Excerpts from a dataset:
=-=-=

Lemma version_reads buffer pre (ver : Z) rest o : ver = 16 ∨ ver = 17 → buffer = pre ++ (str "HTTP/" ++ version_text ver) ++ str " " ++ rest →
  rreads buffer pre ((str "HTTP/" ++ version_text ver) ++ str " ") 1 o [16] (rsp_setVersion ver).
Proof.
  intros Hv Hb. destruct status_moves as (_ & _ & _ & _ & _ & _ & _ & _ & M1 & M2).
  set (o1 := mkResponseParser (set_c_mark (length pre) (rsp_parser o)) (rsp_data o) (rsp_error o)).
  set (o2 := mkResponseParser (rsp_parser o1) (rsp_setVersion ver (rsp_data o)) (rsp_error o)).
  assert (E1 : rsp_scan buffer (str "HTTP/" ++ version_text ver) (length pre) 1 o = Ok (15, o1)).
  { assert (Ew : ∃ w, str "HTTP/" ++ version_text ver = "H"%char :: w ∧ ∀ p, rsp_scan buffer w p 8 o1 = Ok (15, o1)).
    { destruct Hv as [-> | ->]; eexists; (split; [reflexivity|]); intros p; reflexivity. }
    destruct Ew as (w & -> & Hr).
    destruct (rsp_char _ _ _ _ buffer "H" w (length pre) 1 o M1 ltac:(by left) ltac:(done))
      as (l & t & ->%bool_decide_eq_true & ->%list_elem_of_singleton & Hr1). by rewrite (Hr1 o1). }
  destruct (rsp_char _ _ _ _ buffer " " [] (length pre + length (str "HTTP/" ++ version_text ver)) 15 o1 M2 ltac:(by left) ltac:(done))
    as (l & t & ->%bool_decide_eq_true & Ht & Hr2).
  exists t, o2. split; [|split; [done|by split]]. eapply scan_app; [exact E1|]. change (str " ") with [" "%char].
  rewrite (Hr2 o2); [done|]. apply client_one. unfold client_act. run gets_run. unfold id.
  change (c_mark (rsp_parser o1)) with (length pre). rewrite Hb, drop_app_length.
  unfold on_response_version, LEN. replace (Z.to_nat _) with (length (str "HTTP/" ++ version_text ver)) by lia.
  destruct Hv as [-> | ->]; reflexivity.
Qed.

Lemma status_reads buffer pre (n : nat) rest o : buffer = pre ++ to_string n ++ str " " ++ rest →
  rreads buffer pre (to_string n ++ str " ") 16 o [18] (rsp_setStatus (Z.of_nat n)).
Proof.
  intros Hb. destruct status_moves as (M1 & M2 & M3 & _). destruct (to_string_spec n) as (Hne & Hds & Hval).
  set (o1 := mkResponseParser (set_c_mark (length pre) (rsp_parser o)) (rsp_data o) (rsp_error o)).
  assert (E1 : rsp_scan buffer (to_string n) (length pre) 16 o = Ok (17, o1)).
  { destruct (to_string n) as [|c ds]; [done|]. inversion Hds as [|? ? Hc Hds']; subst.
    destruct (rsp_char _ _ _ _ (pre ++ (c :: ds) ++ str " " ++ rest) c ds (length pre) 16 o M1 ltac:(by left) Hc)
      as (l & t & ->%bool_decide_eq_true & ->%list_elem_of_singleton & Hr1).
    destruct (scan_loop httpclient_parser_row false (client_act (pre ++ (c :: ds) ++ str " " ++ rest)) client_stops [17] is_digit ds
      (length pre + 1) 17 o1 M2 ltac:(by left) Hds') as (t & E & ->%list_elem_of_singleton).
    rewrite (Hr1 o1) by done. exact E. }
  destruct (rsp_char _ _ _ _ buffer " " [] (length pre + length (to_string n)) 17 o1 M3 ltac:(by left) ltac:(done))
    as (l & t & ->%bool_decide_eq_true & Ht & Hr2).
  set (o2 := mkResponseParser (set_c_status (long_to_int (strtol 10 (drop (length pre) buffer))) (rsp_parser o1))
    (rsp_setStatus (Z.of_nat n) (rsp_data o)) (rsp_error o)).
  assert (Ha : atoi (drop (length pre) buffer) = Z.of_nat n).
  { rewrite Hb, drop_app_length, read_digits_stop; [done|done| |done]. by intros c [= <-]. }
  exists t, o2. split; [|split; [done|by split]]. eapply scan_app; [exact E1|]. change (str " ") with [" "%char].
  rewrite (Hr2 o2); [done|]. apply client_one. unfold client_act. run gets_run. unfold id.
  change (c_mark (rsp_parser o1)) with (length pre). unfold mbind, M_bind, on_client, modify, on_response_status, on_response.
  cbn [rsp_parser rsp_data rsp_error]. by rewrite Ha.
Qed.

Definition reason_ok (w : text) : bool := forallb reason_char w && negb (bool_decide (w = [])).

Lemma reason_reads buffer pre w rest o : reason_ok w = true → buffer = pre ++ w ++ crlf ++ rest →
  rreads buffer pre (w ++ crlf) 18 o [20] (rsp_setReason w).
Proof.
  intros [Hw Hne]%andb_true_iff Hb. apply negb_true_iff, bool_decide_eq_false in Hne. apply forallb_Forall in Hw.
  destruct status_moves as (_ & _ & _ & M4 & M5 & M6 & M7 & _).
  set (o1 := mkResponseParser (set_c_mark (length pre) (rsp_parser o)) (rsp_data o) (rsp_error o)).
  assert (E1 : rsp_scan buffer w (length pre) 18 o = Ok (19, o1)).
  { clear Hb. destruct w as [|c w]; [done|]. inversion Hw as [|? ? Hc Hw']; subst.
    destruct (rsp_char _ _ _ _ buffer c w (length pre) 18 o M4 ltac:(by left) Hc)
      as (l & t & ->%bool_decide_eq_true & ->%list_elem_of_singleton & Hr1).
    destruct (scan_loop httpclient_parser_row false (client_act buffer) client_stops [19] reason_char w
      (length pre + 1) 19 o1 M5 ltac:(by left) Hw') as (t & E & ->%list_elem_of_singleton).
    rewrite (Hr1 o1) by done. exact E. }
  set (o2 := mkResponseParser (rsp_parser o1) (rsp_setReason w (rsp_data o)) (rsp_error o)).
  destruct (rsp_char _ _ _ _ buffer "013" [newline] (length pre + length w) 19 o1 M6 ltac:(by left) ltac:(done))
    as (l & t & ->%bool_decide_eq_true & ->%list_elem_of_singleton & Hr2).
  destruct (scan_silent httpclient_parser_row false (client_act buffer) client_stops _ _ _ newline []
    (length pre + length w + 1) 24 o2 M7 ltac:(by left) ltac:(done)) as (u & Hu & E4).
  exists u, o2. split; [|split; [done|by split]]. eapply scan_app; [exact E1|]. unfold crlf. rewrite (Hr2 o2), E4; [done|].
  apply client_one. unfold client_act. run gets_run. unfold id. change (c_mark (rsp_parser o1)) with (length pre).
  rewrite Hb. run std_string_piece. done.
Qed.

(** *** Lines and the end *)

Definition rsp_add_lines (ls : MapType) (d : HttpResponse) : HttpResponse := foldl (λ d l, rsp_setHeader l.1 l.2 d) d ls.

Definition rsp_line_ok (l : text * text) : bool := line_ok l && negb (bool_decide (map tolower l.1 = transfer_encoding)).

Definition lines_text (ls : MapType) : text := ls ≫= λ l, header_line l.1 l.2.

Lemma rsp_line_reads buffer pre l rest (s : Z) o : rsp_line_ok l = true → s ∈ line_states →
  buffer = pre ++ header_line l.1 l.2 ++ rest →
  rreads buffer pre (header_line l.1 l.2) s o (after_line l.2) (rsp_setHeader l.1 l.2).
Proof.
  intros [[Hk Hv]%andb_true_iff Ht]%andb_true_iff Hs ->. apply negb_true_iff, bool_decide_eq_false in Ht.
  by apply rsp_header_part.
Qed.

Lemma rsp_lines_read buffer pre ls rest (s : Z) o : buffer = pre ++ lines_text ls ++ rest →
  forallb rsp_line_ok ls = true → s ∈ line_states → rreads buffer pre (lines_text ls) s o line_states (rsp_add_lines ls).
Proof.
  unfold lines_text. revert pre s o. induction ls as [|l ls IH]; intros pre s o Hb Hls Hs.
  - exists s, o. split; [done|]. split; [exact Hs|by split].
  - apply andb_true_iff in Hls as [Hl Hls]. rewrite bind_cons in *.
    change (rsp_add_lines (l :: ls)) with (λ d, rsp_add_lines ls (rsp_setHeader l.1 l.2 d)). eapply rreads_app.
    + apply (rsp_line_reads _ _ _ ((ls ≫= λ l, header_line l.1 l.2) ++ rest)); [done|done|by rewrite Hb, <- app_assoc].
    + intros t o1 Ht. apply IH; [by rewrite Hb, <- !app_assoc|done|by eapply after_line_states].
Qed.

=-=-=

_What you should do_:
Search the entries for the word "reflexivity" and copy every line that holds it.

_Answer section_:
    { destruct Hv as [-> | ->]; eexists; (split; [reflexivity|]); intros p; reflexivity. }
  destruct Hv as [-> | ->]; reflexivity.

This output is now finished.